__Problem to solve__
All entries must be transcribed exactly, down to the last character.

-------- Given information --------

Lemma constant_column_known (c : column) :
  constant_column c = true ->
  exists v, forall q, In q (known c) -> (q == v)%Q.
Proof.
  unfold constant_column. destruct (known c) as [|v rest].
  - intros _. exists 0%Q. intros q [].
  - intros H. exists v. intros q [<- | Hq]; [reflexivity|].
    rewrite forallb_forall in H. symmetry. apply Qeq_bool_iff. apply H, Hq.
Qed.

Lemma pair_corr_constant_l (x y : column) :
  constant_column x = true -> pair_corr x y = CorrNaN.
Proof.
  intros H. destruct (constant_column_known x H) as [v Hv].
  apply (corr_over_constant_fst v). intros p Hp.
  apply in_complete_pairs in Hp. apply Hv. tauto.
Qed.

Lemma pair_corr_constant_r (x y : column) :
  constant_column y = true -> pair_corr x y = CorrNaN.
Proof.
  intros H. destruct (constant_column_known y H) as [v Hv].
  apply (corr_over_constant_snd v). intros p Hp.
  apply in_complete_pairs in Hp. apply Hv. tauto.
Qed.

(** ** Reading the correlation matrix *)

Lemma nth_map_seq {A : Type} (g : nat -> A) (n i : nat) (d : A) :
  (i < n)%nat -> nth i (map g (seq 0 n)) d = g i.
Proof.
  intros H. rewrite (nth_indep _ d (g 0%nat)) by (rewrite length_map, length_seq; exact H).
  rewrite map_nth, seq_nth by exact H. reflexivity.
Qed.

Lemma position_spec (name : string) (names : list string) (i : nat) :
  position name names = Some i ->
  (i < length names)%nat /\ nth_error names i = Some name.
Proof.
  revert i. induction names as [|n names IH]; intros i; simpl; [discriminate|].
  destruct (String.eqb_spec n name) as [-> | Hne].
  - intros [= <-]. simpl. split; [lia | reflexivity].
  - destruct (position name names) as [j|]; simpl; [|discriminate].
    intros [= <-]. destruct (IH j eq_refl). simpl. split; [lia | assumption].
Qed.

Lemma position_of_member (name : string) (names : list string) :
  In name names -> exists i, position name names = Some i.
Proof.
  induction names as [|n names IH]; simpl; [contradiction|].
  intros H. destruct (String.eqb_spec n name) as [-> | Hne]; [eauto|].
  destruct H as [H | H]; [contradiction|].
  destruct (IH H) as [i ->]. simpl. eauto.
Qed.

(** [df[name]] is the column at the position of the label. *)
Lemma lookup_column_position (name : string) (cols : list (string * column)) :
  lookup_column name cols =
  match position name (map fst cols) with
  | Some i => nth_error (map snd cols) i
  | None => None
  end.
Proof.
  induction cols as [|[n c] cols IH]; simpl; [reflexivity|].
  destruct (String.eqb n name); [reflexivity|].
  rewrite IH. destruct (position name (map fst cols)); reflexivity.
Qed.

--------

__Response to this exercise__
Lemma constant_column_known (c : column) :
  constant_column c = true ->
  exists v, forall q, In q (known c) -> (q == v)%Q.
Proof.
  unfold constant_column. destruct (known c) as [|v rest].
  - intros _. exists 0%Q. intros q [].
  - intros H. exists v. intros q [<- | Hq]; [reflexivity|].
    rewrite forallb_forall in H. symmetry. apply Qeq_bool_iff. apply H, Hq.
Qed.

Lemma pair_corr_constant_l (x y : column) :
  constant_column x = true -> pair_corr x y = CorrNaN.
Proof.
  intros H. destruct (constant_column_known x H) as [v Hv].
  apply (corr_over_constant_fst v). intros p Hp.
  apply in_complete_pairs in Hp. apply Hv. tauto.
Qed.

Lemma pair_corr_constant_r (x y : column) :
  constant_column y = true -> pair_corr x y = CorrNaN.
Proof.
  intros H. destruct (constant_column_known y H) as [v Hv].
  apply (corr_over_constant_snd v). intros p Hp.
  apply in_complete_pairs in Hp. apply Hv. tauto.
Qed.

(** ** Reading the correlation matrix *)

Lemma nth_map_seq {A : Type} (g : nat -> A) (n i : nat) (d : A) :
  (i < n)%nat -> nth i (map g (seq 0 n)) d = g i.
Proof.
  intros H. rewrite (nth_indep _ d (g 0%nat)) by (rewrite length_map, length_seq; exact H).
  rewrite map_nth, seq_nth by exact H. reflexivity.
Qed.

Lemma position_spec (name : string) (names : list string) (i : nat) :
  position name names = Some i ->
  (i < length names)%nat /\ nth_error names i = Some name.
Proof.
  revert i. induction names as [|n names IH]; intros i; simpl; [discriminate|].
  destruct (String.eqb_spec n name) as [-> | Hne].
  - intros [= <-]. simpl. split; [lia | reflexivity].
  - destruct (position name names) as [j|]; simpl; [|discriminate].
    intros [= <-]. destruct (IH j eq_refl). simpl. split; [lia | assumption].
Qed.

Lemma position_of_member (name : string) (names : list string) :
  In name names -> exists i, position name names = Some i.
Proof.
  induction names as [|n names IH]; simpl; [contradiction|].
  intros H. destruct (String.eqb_spec n name) as [-> | Hne]; [eauto|].
  destruct H as [H | H]; [contradiction|].
  destruct (IH H) as [i ->]. simpl. eauto.
Qed.

(** [df[name]] is the column at the position of the label. *)
Lemma lookup_column_position (name : string) (cols : list (string * column)) :
  lookup_column name cols =
  match position name (map fst cols) with
  | Some i => nth_error (map snd cols) i
  | None => None
  end.
Proof.
  induction cols as [|[n c] cols IH]; simpl; [reflexivity|].
  destruct (String.eqb n name); [reflexivity|].
  rewrite IH. destruct (position name (map fst cols)); reflexivity.
Qed.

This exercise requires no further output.